Compile radeon as module and you don't need to care which exact firmware your specific card needs.

----------

## pking

Thanks for the suggestion. I already am compiling radeon as a module, which loads on boot; I take it you mean to leave out the "include-in-kernel" option for the firmware? I didn't know that KMS would work without it, given that it has to load things at boot time.

----------

## pking

No luck.

I have radeon as a module; I am not compiling the firmware blobs in the kernel; everything is a module that I can think of -- and the problem still occurs. I can get a bit more exact: the screen goes black right after dmesg says "Processing uevents..."

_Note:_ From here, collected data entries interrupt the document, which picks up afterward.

Lemma length_rotate_loop fuel x1 l1 l2 buf b : rotate_loop fuel x1 l1 l2 buf = Some b -> length b = length buf.
Proof.
  revert x1 l1 l2 buf. induction fuel as [|fuel IH]; intros x1 l1 l2 buf; cbn [rotate_loop]; (case_match; [by intros [= ->]|]); [done|].
  destruct (swap_blocks _ x1 (x1 + l1) buf) as [b1|] eqn:E; [|done]. cbn [mbind option_bind]. intros ->%IH. by eapply length_swap_blocks.
Qed.

Definition room (c : compiler) : nat := (length (out c) + if pending_star c then 1 else 0)%nat.

Lemma room_put_char ch c : room (put_char ch c) = S (room c).
Proof. unfold room, put_char, put_star. destruct (pending_star c) eqn:E; cbn; rewrite ?E, !length_app; cbn; lia. Qed.

Lemma comp_loop_room m c : (room (comp_loop m c) <= room c + length m)%nat.
Proof.
  revert c. induction m as [m IH] using (induction_ltof1 _ length). intros c. destruct m as [|x m]; cbn [comp_loop length]; [lia|].
  assert (Hlt : forall m', (length m' < S (length m))%nat -> forall c, (room (comp_loop m' c) <= room c + length m')%nat) by (intros; by apply IH).
  pose proof (room_put_char x c) as Hx. destruct (x =? 42); [|destruct (x =? 63); [|destruct (x =? 92)]].
  - etrans; [apply Hlt; lia|]. unfold room. cbn. destruct (pending_star c); lia.
  - etrans; [apply Hlt; lia|]. unfold room. cbn. rewrite length_app. cbn. lia.
  - destruct m as [|d m]; [cbn [comp_loop]; rewrite Hx; cbn; lia|]. case_match.
    + etrans; [apply Hlt; cbn; lia|]. rewrite room_put_char. cbn. lia.
    + etrans; [apply Hlt; cbn; lia|]. rewrite Hx. cbn. lia.
  - etrans; [apply Hlt; lia|]. rewrite Hx. lia.
Qed.

Lemma matchcomp_fits mask cmask n cs : matchcomp mask = Some (cmask, n, cs) -> (length cmask <= length mask)%nat.
Proof.
  pose proof (comp_loop_room mask comp_init) as H. unfold room in H. cbn [out comp_init pending_star length] in H. unfold matchcomp.
  set (c := comp_loop mask comp_init) in *.
  assert (Hl : length (out (if pending_star c then put_star c else c)) = (length (out c) + if pending_star c then 1 else 0)%nat).
  { destruct (pending_star c); [unfold put_star; cbn [out]; by rewrite length_app|lia]. }
  set (c' := if pending_star c then put_star c else c) in *.
  destruct (ls c') as [l1|], (fs c') as [f1|]; cbn [mbind option_bind]; try (intros [= <- _ _]; lia).
  destruct (reverse_loop _ _ _ _) as [b1|] eqn:E1; [|done]. cbn [mbind option_bind].
  destruct (rotate_loop _ _ _ _ _) as [b2|] eqn:E2; [|done]. cbn [mbind option_bind]. intros [= <- _ _].
  apply length_rotate_loop in E2. apply length_reverse_loop in E1. lia.
Qed.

I do get a message in dmesg, repeated, that says: 

```
[Firmware Bug]: ACPI: No _BQC cannot determine initial brightness
```

but it isn't clear that this is the problem. I have /boot on an ext2 partition and / on an ext4 partition, and I do get warnings about failure to mount / as either ext3 or ext2, before it finds ext4. Otherwise dmesg doesn't offer much of a clue. Perhaps an interaction with the Thinkpad ACPI stuff? Anyone?

----------

## Gusar

The screen goes black when KMS kicks in (when udev loads the radeon module), which makes a lot of sense.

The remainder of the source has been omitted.